First of all, your resume must be in a readable format that can be attached to an online application, if needed. Some computer applications will only accept Word, but if the program accepts PDFs, I recommend you convert your document to PDF. Everyone’s computers can access PDFs these days, and your document will stay in the format you created. Secondly, title that document with your first and last name and the word "resume." A document titled “LANL resume” could be overwritten by someone else who applied for the same position with the same document title and your resume will be lost.

Then, you need to look at the job posting.
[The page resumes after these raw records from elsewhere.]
(* ===== verification/Prelude.v ===== *)
(** * Streams: a verification development of the topics server

    The program is a server of named, append-only topics with queues, routers and
    live watches over HTTP ([src/src/]).  This library is a shallow embedding of it:
    pure code is a Rocq function, code that fails returns [result], code that changes
    the engine is a computation of the monad [EM], code over the disk one of the monad
    [IO], and code whose threads or tasks interleave is a step relation with one
    constructor per atomic action.  A [u64] is a [Z] with its saturation ([+s], [-s])
    or wrap-around written out; a [HashMap] is a [gmap]; a [VecDeque] or [Vec] a list.

    ** The parts and how they interact

    A write request ([Api.write]) is authorized ([Http], [Auth], [Limits]), builds its
    records ([Json]), stages them in the index of its topic ([TopicIndex],
    [TopicState]), submits their frames to the WAL ([Engine], [WalQueue], [WalWriter],
    [Wal]) and, in ticket order ([Gate]), publishes them; the published range is then
    handed to the segment writer ([Seam], [SegWriter], [Segment]).  Readers page
    through a topic ([Diff]) directly, through a watch stream ([Watch], [Sessions]) or
    through a WebSocket ([Ws]), the last two over a shared ring of serialized frames
    ([Broadcast]), and are woken by [Wake].  Routers ([Router], [Forward], [Sched]) copy
    records from topic to topic.  A queue is a topic with a lease projection
    ([QueueProjection], [Queue]); concurrent claims are gathered by [Cohort], and a
    worker can have jobs pushed to it over a connection ([Work]).  A snapshot
    ([Snapshot], [SnapshotStore]) and the WAL after it rebuild the engine at the next
    start ([Recovery], [Replay]); [Startup] leads from the environment of the process to
    its listening socket.

    ** Files

    Foundations
    - [Prelude] (this file): machine integers, results, list and map lemmas, the
      hint databases and tactics the other files use.
    - [Bytes]: byte strings, little-endian integers, UTF-8.
    - [Types]: [types.rs], [config.rs], [engine/filters.rs]: configuration,
      filters, validation, error codes.

    One topic
    - [Eviction]: [engine/eviction.rs], the loss floors and admission.
    - [TopicIndex], [TopicState]: [engine/topic_state.rs], the record index with its
      tag postings and every operation on it.  [TopicLog] shows that they refine an
      abstract log ([topic_refines_log], [topic_append_only], retention).
    - [Gate]: the publish tickets of [engine/topic_state.rs] and the commit half of
      [Engine::write], as interleaved writers ([publish_gate_exact]).
    - [Diff]: the read of [Engine::diff] ([diff_exact], [diff_pages_complete]).

    Streams and connections
    - [Broadcast]: [engine/broadcast.rs] and [diff_shared_frames]
      ([shared_frames_exact]).
    - [Watch], [Sessions]: [http/watch.rs], the pages and resume ids of a stream
      ([watch_resume_exact]) and the session registry ([sessions_exact]).
    - [Ws]: [http/ws.rs], commands and delivery ([ws_delivery_exact], [ws_drains],
      [ws_only_allowed]).
    - [Wake]: the order of reading a condition and registering for its signal.
    - [Auth], [Limits], [Http]: [auth.rs], [limits.rs], [http/mod.rs] and the checks
      of the handlers ([authorization_exact], [configured_access], [slots_exact]).
    - [Startup]: the server configuration of [config.rs] and the start of [main.rs]
      ([boot_fails_closed]).
    - [Listing]: the state reads and the paged listings of [engine/mod.rs]
      ([listing_exact], [router_listing_exact]).

    Storage
    - [Disk]: [storage/fs.rs] through [storage/testfs.rs], a disk with unsynced writes,
      torn sectors, injected faults and power loss, and a weakest precondition for code
      over it.  [Names]: numbered file names.
    - [Wal]: [storage/wal.rs], the frame format and its reader
      ([wal_frame_roundtrip], [wal_decode_sound], [wal_crash_prefix]).
    - [WalWriter]: the active file, rotation and [commit_batch] over the disk
      ([wal_acked_survive]).  [WalQueue]: the submission channel, the group commit and
      the shutdown handshake ([wal_queue_durable], [wal_queue_exact],
      [wal_queue_resolves]).
    - [Segment], [SegWriter], [Seam]: [storage/segment.rs], [storage/segstore.rs],
      [engine/segwriter.rs] and the materialization of [engine/topic_state.rs]
      ([sealed_payload_served], [seam_restores_order],
      [materialized_payloads_resolve]).  Every call to the files can fail, and a read
      off the writer lock is a sequence of steps that other operations interrupt.
      [Reclaim]: a topic over its segments, which serves what a topic in memory does, or
      a null payload after a failed or interrupted read ([segments_transparent]), and
      the segment reclaim of a restart ([ondisk_deletes_recovered]).
    - [SnapshotStore]: [storage/snapshot.rs] ([snapshot_crash_atomic]).

    The engine
    - [Engine], [EngineLogic], [EngineSpec]: the state and the shared paths of
      [engine/mod.rs], a Hoare logic for [EM], and what the paths do to a topic.
    - [Json]: record payloads.  [Api]: the request handlers.
    - [Router], [Forward], [ForwardSpec], [Sched]: [engine/router.rs], [sched.rs] and
      the forwarding of [engine/mod.rs] ([cycle_check_exact], [routers_acyclic],
      [catch_up_delivers], [exactly_once_delivers]).
    - [Queue], [QueueSpec], [QueueInv], [QueueTheorems]: [engine/queue.rs]
      ([queue_no_stranded_job], [claim_exclusive], [claim_complete],
      [ack_deletes_jobs]).  [Cohort]: the claim coordinator of [http/queue.rs]
      ([joined_claim_has_leader], [cancelled_leader_blocks_topic]).  [Work]: its work stream, with the claim calls of the
      engine ([work_conn_bounded], [work_conn_released]).
    - [Recovery], [Replay], [Durability], [Snapshot]: [engine/recovery.rs] and
      [engine/snapshot.rs] ([acked_requests_recovered], [restart_from_snapshot],
      [split_order_chronological], [snapshot_topic_roundtrip]).

    ** Conventions

    Third-party code is an interface: a class of operations with the laws the server
    relies on ([Serde] for serde_json, [Crypto] for sha2 and subtle, [Axum] for the
    dispatch of a path, [Net] for the resolver and the socket, [Base64], [Powf]), or an argument (the xxh3 checksum, of which
    only the width is assumed, and postcard).  Every theorem that has such hypotheses
    or others is applied to a concrete instance in the [*Samples] module of its file.
    The clock and the outcomes of the WAL are part of the engine state ([e_now],
    [e_oracle]), the faults of the file system part of the world of [IO]
    ([w_faults]): a theorem holds for all of them.

    ** Bounds and fuel

    Recursion that is not structural takes fuel that is computed from the state and
    proved to be enough: [claim_fuel] of a claim pass by the jobs in the freelist and
    ahead of the cursor ([claim_complete]), one page per seq for the pages of a diff
    ([diff_pages_complete]), one page more than there are topics for a listing
    ([listing_exact]), [thread_bound] for the writer thread ([wal_queue_resolves]), the
    size of the graph for the cycle check ([cycle_check_exact]), the length of the
    buffer for the WAL reader.  The loops that the source itself bounds keep its bound
    ([CATCH_UP_PASSES], [GET_ROUTER_PASSES]); [catch_up_delivers] asks for a backlog
    within it.  File indexes are below [10 ^ 16], where the sixteen digits of a name
    are enough.  The theorems on segments ask that a segment stays below 4 GiB
    ([config_ok], from a byte trigger or from an event trigger and a largest frame):
    past that the offsets of its locator wrap ([locator_wraps]).  Seqs are below [2 ^ 64] by hypothesis where a theorem needs it.

    ** Not modelled

    - The probe ([probe/]), a client that measures and disturbs a server.
    - The background tasks and the shutdown sequence of [main.rs], the accept loop of
      [serve.rs], the wall clock, metrics and their rendering, tracing.
    - The wire encodings of HTTP: JSON bodies, status codes, the error envelope, SSE
      framing and heartbeats; they are serde and axum over the structs of [Types].
    - The weak memory model: atomics are sequentially consistent.  Handlers that run
      under one lock, or whose lock sections are not separated by another access to the
      same data, are one step; so is the reaping of one idle session ([gc_entry]), whose
      loads and removal are separate in the source.
    - Segments under the engine: [Engine], [Forward] and [Durability] are over topics whose
      payloads are in memory; [Reclaim] relates such a topic to one over its segments.
    - [f64] arithmetic: priorities are rational. *)

From Stdlib Require Import ZArith Lia.
From stdpp Require Export base gmap strings list list_numbers sorting.
(* ===== verification/TopicIndex.v ===== *)
(** * The seq index of a topic

    Models [StoredRecord] and [TopicIndex] of [src/engine/topic_state.rs]: a
    contiguous deque of slots offset by [base_seq], with a tag index from each
    tag to the ascending seqs that carry it.  The main results are that the tag
    index is at all times exactly the tags of the slots, and that the point
    lookup and the prefix scan return exactly the live matching seqs. *)

From S2P Require Import Prelude Types.

(** The payload type is serde_json's [Value], which the index only stores and
    frees; [json_null] is [Value::Null]. *)
Class JsonNull (V : Type) := json_null : V.

Record StoredRecord (V : Type) := mkRecord {
  r_ts : Z;
  r_node : option string;
  r_tag : option string;
  r_data : V;
  r_meta : option V;
  r_bytes : Z;
  r_deleted : bool;
  r_payload_resident : bool;
  r_hops : Z
}.
Arguments mkRecord {V}.
Arguments r_ts {V}.
Arguments r_node {V}.
Arguments r_tag {V}.
Arguments r_data {V}.
Arguments r_meta {V}.
Arguments r_bytes {V}.
Arguments r_deleted {V}.
Arguments r_payload_resident {V}.
Arguments r_hops {V}.

Record TopicIndex (V : Type) := mkTopicIndex {
  base_seq : Z;
  records : list (StoredRecord V);
  tag_index : gmap string (list Z);
  delete_below : Z
}.
Arguments mkTopicIndex {V}.
Arguments base_seq {V}.
Arguments records {V}.
Arguments tag_index {V}.
Arguments delete_below {V}.

(** The postings of a tag; an absent key has none. *)
Definition postings (m : gmap string (list Z)) (t : string) : list Z :=
  default [] (m !! t).

(** [TopicIndex::index_tag] *)
Definition index_tag (seq : Z) (tag : string) (m : gmap string (list Z)) :
    gmap string (list Z) :=
  <[tag := postings m tag ++ [seq]]> m.

(** [TopicIndex::unindex_tag] *)
Definition unindex_tag (tag : string) (seq : Z) (m : gmap string (list Z)) :
    gmap string (list Z) :=
  match m !! tag with
  | None => m
  | Some v =>
      match remove_sorted seq v with
      | [] => delete tag m
      | v' => <[tag := v']> m
      end
  end.

Section index.
Context {V : Type} `{!JsonNull V}.
Implicit Types (ix : TopicIndex V) (r : StoredRecord V).

(** [TopicIndex::new] *)
Definition index_new (base : Z) : TopicIndex V := mkTopicIndex base [] ∅ 0.

(** [base_seq + records.len()]: the seq the next staged record receives. *)
Definition tail_seq (ix : TopicIndex V) : Z :=
  base_seq ix + Z.of_nat (length (records ix)).

(** [TopicIndex::get] *)
Definition get (ix : TopicIndex V) (seq : Z) : option (StoredRecord V) :=
  if seq <? base_seq ix then None
  else records ix !! Z.to_nat (seq - base_seq ix).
Even if you’ve only got a small newspaper advertisement to go by you can often get a more detailed description from the company’s website or Human Resources office. If nothing else, you can do an Internet search for a similar job description from another company. The first place I look when critiquing a resume is the minimum qualifications for the job. If your resume doesn’t clearly – and I mean clearly – show that you meet those qualifications, then you’re not likely to get anyone to read your offering any further.

Once you’ve demonstrated that you meet the minimum qualifications, and hopefully many or all of the preferred qualifications, look at the skills and tasks listed in the job description. Computers, Human Resources staff and hiring managers all are looking for key words that show you have what they’re looking for and recognize the language of the career field. You don’t need to copy their sentences verbatim, but you will want to use important words and phrases like “Proficient in Microsoft Office Suite, proprietary databases and Internet research” that show you’re knowledgeable and up-to-date in your skills.

You must customize your resume. Some jobs are so similar you can use the same resume over and over. But not only will you need to be sure you’ve addressed all their stated needs, you may have to dump some of that excess baggage from your career that is of no interest to the employer and may even work against your goal. “But, I worked my butt off for that Master’s degree! I deserve to put it in there,” you might say. Think about this: Is that Master’s degree a job requirement? And if not, could it make the employer think you are overqualified and likely to get bored and leave – or even try to take the boss’s job, instead of concentrating on doing your own well? It’s not dumbing down your resume to leave out irrelevant experiences and achievements. It’s actually being smart to have a resume that shows you’ve got exactly what they need and nothing more to distract or make them doubt you. That’s how to get their attention.